= Economic history of Venice =

Venice, which is situated at the north end of the Adriatic Sea, was for hundreds of years the richest and most powerful centre of Europe, the reason being that it gained large-scale profits from the adjacent middle European markets. Venice was the major centre of trade with the Arabs and indirectly the Indians during the Middle Ages. It also served as origin of the economic development and integration of the rest of Europe during the Middle Ages.

Venetian might reached its peak during the 15th century when the city-state monopolized the spice trade from India, through the Arab lands, using exclusive trade agreements. This prompted the Spanish and the Portuguese to embark on the search for the new route to India, leading to the discovery of the Americas and the start of the modern age.

Nevertheless, only the nobility or patriciate had the right to exercise the wealth-bringing long-distance trade. It was the same patriciate that erected a monopoly of political leadership. It left production and small business to the strata of its society that were not capable of becoming a member of the council - which was the visible sign of nobility. On the other hand, they provided protection against competitors, against violation of secrecy - and exercised strict control.

== Introduction ==

Venice's historical roots rest as far back as the Etruscan Culture. The settlements from which later on Venice grew up, could revive the late Roman trade with Northern Italy. Crusades and the conquest of the Byzantine Capital opened the direct ways to the East and far into Asia. But these voyages, similar to the costly convoys to Flanders, Tunisia, Syria and Constantinople, required huge amounts of capital, which normally means credit.

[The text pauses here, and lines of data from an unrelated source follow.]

(** [args.glitch_rate < 0 or args.glitch_size < 0 or args.glitch_skip < 0] *)
Definition any_glitch_negative : M bool :=
  (glitch_rate <- getattr "glitch_rate" ;;
   c1 <- eval (py_lt glitch_rate (VInt 0)) ;;
   if c1 : bool then ret true else
     glitch_size <- getattr "glitch_size" ;;
     c2 <- eval (py_lt glitch_size (VInt 0)) ;;
     if c2 : bool then ret true else
       glitch_skip <- getattr "glitch_skip" ;;
       eval (py_lt glitch_skip (VInt 0)))%py.

Definition check_glitches : M unit :=
  (try_except parse_glitches
     (sys_exit "Error: could not parse --glitches values") ;;
   c <- any_glitch_negative ;;
   when c (sys_exit "Error: --glitches must contain non-negative values"))%py.

Definition check_simulate_args : M unit :=
  (check_error_model ;;
   check_problem_rates ;;
   check_length ;;
   check_identity ;;
   check_glitches)%py.

(** *** The sub-parsers

    An argument declared with [add_argument]: its option string, and
    what [argparse] does with it. A default that is not a string is
    stored as it is, whatever [type] says. *)
Inductive arg_type := type_str | type_int | type_float.

Inductive arg_action :=
  | store (ty : arg_type) (required : bool) (default : value)
  | store_true
  | help_action.

Record argument := add_argument { option_string : string; action : arg_action }.

(** The attribute an option is stored under: the option string without
    its leading dashes. *)
Fixpoint dest (opt : string) : string :=
  match opt with
  | String "-" s => dest s
  | _ => opt
  end.

Definition simulate_subparser : list argument :=
  [ add_argument "--reference" (store type_str true VNone);
    add_argument "--quantity" (store type_str true VNone);
    add_argument "--length" (store type_str false (VStr "10000,9000"));
    add_argument "--identity" (store type_str false (VStr "85,95,4"));
    add_argument "--error_model" (store type_str false (VStr "random"));
    add_argument "--start_adapter" (store type_str false (VStr "0.9,0.6"));
    add_argument "--end_adapter" (store type_str false (VStr "0.5,0.2"));
    add_argument "--start_adapter_seq"
      (store type_str false (VStr "AATGTACTTCGTTCAGTTACGTATTGCT"));
    add_argument "--end_adapter_seq"
      (store type_str false (VStr "GCAATACGTAACTGAACGAAGT"));
    add_argument "--junk_reads" (store type_float false (VInt 1));
    add_argument "--random_reads" (store type_float false (VInt 1));
    add_argument "--chimeras" (store type_float false (VInt 1));
    add_argument "--glitches" (store type_str false (VStr "5000,50,50"));
    add_argument "--small_plasmid_bias" store_true;
    add_argument "--help" help_action ].

Definition model_subparser : list argument :=
  [ add_argument "--reference" (store type_str true VNone);
    add_argument "--reads" (store type_str true VNone);
    add_argument "--alignment" (store type_str true VNone);
    add_argument "--k_size" (store type_int false (VInt 7));
    add_argument "--max_alignments" (store type_int false VNone);
    add_argument "--max_alt" (store type_int false (VInt 25));
    add_argument "--help" help_action ].

Definition plot_subparser : list argument :=
  [ add_argument "--reference" (store type_str true VNone);
    add_argument "--reads" (store type_str true VNone);
    add_argument "--alignment" (store type_str true VNone);
    add_argument "--window" (store type_int false (VInt 100));
    add_argument "--help" help_action ].

(** [type(raw)] for the value given on the command line. *)
Definition convert (ty : arg_type) (raw : string) : option value :=
  match ty with
  | type_str => Some (VStr raw)
  | type_int => VInt <$> py_int raw
  | type_float => VFloat <$> py_float raw
  end.

(** The command line after tokenising: the options given, each with its
    value (ignored for a flag). When an option is repeated the last
    occurrence wins.

    The model is of what [argparse] stores for declared options in their
    full spelling.  It does not decide which command lines [argparse]
    refuses: an abbreviated or undeclared option, an earlier occurrence
    whose value does not convert, and [--help], after which [argparse]
    prints and exits, are not told apart here.  The properties of the
    parsers are therefore stated of the namespace of a command line
    that is accepted. *)
Fixpoint supplied (opt : string) (argv : list (string * string))
  : option string :=
  match argv with
  | [] => None
  | (o, raw) :: argv' =>
      match supplied opt argv' with
      | Some later => Some later
      | None => if String.eqb o opt then Some raw else None
      end
  end.

(** The attribute an argument contributes to the namespace; the outer
    [None] is a usage error (a required option is missing or a value
    does not convert). *)
Definition parse_argument (a : argument) (argv : list (string * string))
  : option (option value) :=
  match action a with
  | store ty required default =>
      match supplied (option_string a) argv with
      | Some raw => Some <$> convert ty raw
      | None => if required then None else Some (Some default)
      end
  | store_true =>
      Some (Some (VBool (bool_decide (is_Some (supplied (option_string a) argv)))))
  | help_action => Some None
  end.

Fixpoint parse_args (parser : list argument) (argv : list (string * string))
  : option Namespace :=
  match parser with
  | [] => Some ∅
  | a :: parser' =>
      match parse_argument a argv, parse_args parser' argv with
      | Some (Some v), Some ns => Some (<[dest (option_string a) := v]> ns)
      | Some None, Some ns => Some ns
      | _, _ => None
      end
  end.

(** The sub-command chosen on the command line is stored under
    [subparser_name]. *)
Definition subparsers : list (string * list argument) :=
  [ ("simulate", simulate_subparser);
    ("model", model_subparser);
    ("plot", plot_subparser) ].

Definition parse_command (name : string) (argv : list (string * string))
  : option Namespace :=
  match list_find (fun p => bool_decide (p.1 = name)) subparsers with
  | Some (_, (_, parser)) =>
      (fun ns => <["subparser_name" := VStr name]> ns) <$> parse_args parser argv
  | None => None
  end.

(** *** [main], from the parsed namespace on (lines 54-65)

    The three entry points live in other modules: a call to one of them
    is recorded as an event. *)
Inductive entry_point := simulate | make_error_model | plot_window_identity.

Inductive event :=
  | Validate
  | Invoke (f : entry_point) (args : Namespace).

Inductive termination :=
  | Finished
  | Exited (msg : string)
  | Uncaught (e : exn).

Definition is_command (name : string) (v : value) : bool :=
  match v with VStr s => String.eqb s name | _ => false end.

Definition main (args : Namespace) : list event * termination :=
  match args !! "subparser_name" with
  | None => ([], Uncaught AttributeError)
  | Some name =>
      if is_command "simulate" name then
        match check_simulate_args args with
        | Returns _ args' => ([Validate; Invoke simulate args'], Finished)
        | SysExit msg => ([Validate], Exited msg)
        | Raises e _ => ([Validate], Uncaught e)
        end
      else if is_command "model" name then
        ([Invoke make_error_model args], Finished)
      else if is_command "plot" name then
        ([Invoke plot_window_identity args], Finished)
      else ([], Finished)
  end.

(** ** Vocabulary of the properties *)

(** The numbers a comma-separated parameter string stands for. *)
Definition parameters (s : string) : res (list float) :=
  map_res float_of_str (split "," s).

(** The string splits into numbers, at least [n] of them. *)
Definition parsable (n : nat) (s : string) : bool :=
  match parameters s with
  | Ok fs => (n <=? length fs)%nat
  | Err _ => false
  end.

(** The selector is one of the two built-in models or names a file. *)
Definition selector_ok (s : string) : bool :=
  String.eqb (lower s) "perfect" || String.eqb (lower s) "random" || is_file s.

(** The run ends in [sys.exit] or in an uncaught exception. *)
Definition terminates_with_error {A} (r : outcome A) : Prop :=
  match r with Returns _ _ => False | _ => True end.

(** The checks that come before a given paragraph of
    [check_simulate_args]. *)
Definition checks_before_length : M unit :=
  (check_error_model ;; check_problem_rates)%py.

Definition checks_before_identity : M unit :=
  (check_error_model ;; check_problem_rates ;; check_length)%py.

Definition checks_before_glitches : M unit :=
  (check_error_model ;; check_problem_rates ;; check_length ;;
   check_identity)%py.

(** The attributes [check_simulate_args] assigns. *)
Definition derived_fields : list string :=
  [ "mean_frag_length"; "frag_length_stdev";
    "mean_identity"; "max_identity"; "identity_shape";
    "glitch_rate"; "glitch_size"; "glitch_skip" ].

(** None of the named attributes is a NaN. *)
Definition no_nan (names : list string) (args : Namespace) : Prop :=
  forall name v, name ∈ names -> args !! name = Some v -> value_is_nan v = false.

(** The bounds on the problem rates and on the length deviation, as
    Python evaluates them on a namespace. *)
Definition rates_within_bounds (args : Namespace) : Prop :=
  exists chimeras junk_reads random_reads total frag_length_stdev,
    args !! "chimeras" = Some chimeras /\
    args !! "junk_reads" = Some junk_reads /\
    args !! "random_reads" = Some random_reads /\
    args !! "frag_length_stdev" = Some frag_length_stdev /\
    py_add junk_reads random_reads = Ok total /\
    py_le chimeras (VInt 50) = Ok true /\
    py_le junk_reads (VInt 100) = Ok true /\
    py_le random_reads (VInt 100) = Ok true /\
    py_le total (VInt 100) = Ok true /\
    py_ge frag_length_stdev (VInt 0) = Ok true.

(** One of the tests of lines 182-189 and 200 is true of the arguments. *)
Definition exceeds_a_bound (args : Namespace) : Prop :=
  (exists c, args !! "chimeras" = Some c /\ py_gt c (VInt 50) = Ok true) \/
  (exists j, args !! "junk_reads" = Some j /\ py_gt j (VInt 100) = Ok true) \/
  (exists r, args !! "random_reads" = Some r /\ py_gt r (VInt 100) = Ok true) \/
  (exists j r t, args !! "junk_reads" = Some j /\ args !! "random_reads" = Some r /\
                 py_add j r = Ok t /\ py_gt t (VInt 100) = Ok true) \/
  (exists s fs sd, args !! "length" = Some (VStr s) /\ parameters s = Ok fs /\
                   fs !! 1%nat = Some sd /\ py_lt (VFloat sd) (VInt 0) = Ok true).

(** [MIN_MEAN_READ_IDENTITY < mean_identity <= max_identity <= 100] and
    [identity_shape > 0]. *)
Definition identity_within_bounds (args : Namespace) : Prop :=
  exists mean_identity max_identity identity_shape,
    args !! "mean_identity" = Some mean_identity /\
    args !! "max_identity" = Some max_identity /\
    args !! "identity_shape" = Some identity_shape /\
    py_lt MIN_MEAN_READ_IDENTITY mean_identity = Ok true /\
    py_le mean_identity max_identity = Ok true /\
    py_le max_identity (VFloat (Float64.of_Z 100)) = Ok true /\
    py_gt identity_shape (VFloat Float64.zero) = Ok true.

(** Neither identity is above 100. *)
Definition identity_at_most_100 (args : Namespace) : Prop :=
  exists mean_identity max_identity,
    args !! "mean_identity" = Some mean_identity /\
    args !! "max_identity" = Some max_identity /\
    py_gt mean_identity (VFloat (Float64.of_Z 100)) = Ok false /\
    py_gt max_identity (VFloat (Float64.of_Z 100)) = Ok false.

(** Where each derived attribute comes from: the parameter string and
    the position in it. *)
Definition derivation : list (string * (string * nat)) :=
  [ ("mean_frag_length", ("length", 0%nat));
    ("frag_length_stdev", ("length", 1%nat));
    ("mean_identity", ("identity", 0%nat));
    ("max_identity", ("identity", 1%nat));
    ("identity_shape", ("identity", 2%nat));
    ("glitch_rate", ("glitches", 0%nat));
    ("glitch_size", ("glitches", 1%nat));
    ("glitch_skip", ("glitches", 2%nat)) ].

Definition parsed_from (args : Namespace) (source : string) (i : nat)
  : option value :=
  match args !! source with
  | Some (VStr s) =>
      match parameters s with
      | Ok fs => VFloat <$> fs !! i
      | Err _ => None
      end
  | _ => None
  end.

The crusades brought intensification of trade, of which Venice took profit so that it soon ranked first among the trading nations. Already a century before the sack of Constantinople (1204) many traders' colonies flourished. This provided (especially when keeping in mind the Venetian conquest of Crete and other important points) the backbone of free trade and of the convoys of large ships sent to the markets around the Mediterranean sea. In addition it offered many opportunities to regulate the local balances of power and secured partly the means of living - especially wheat - for the mother town.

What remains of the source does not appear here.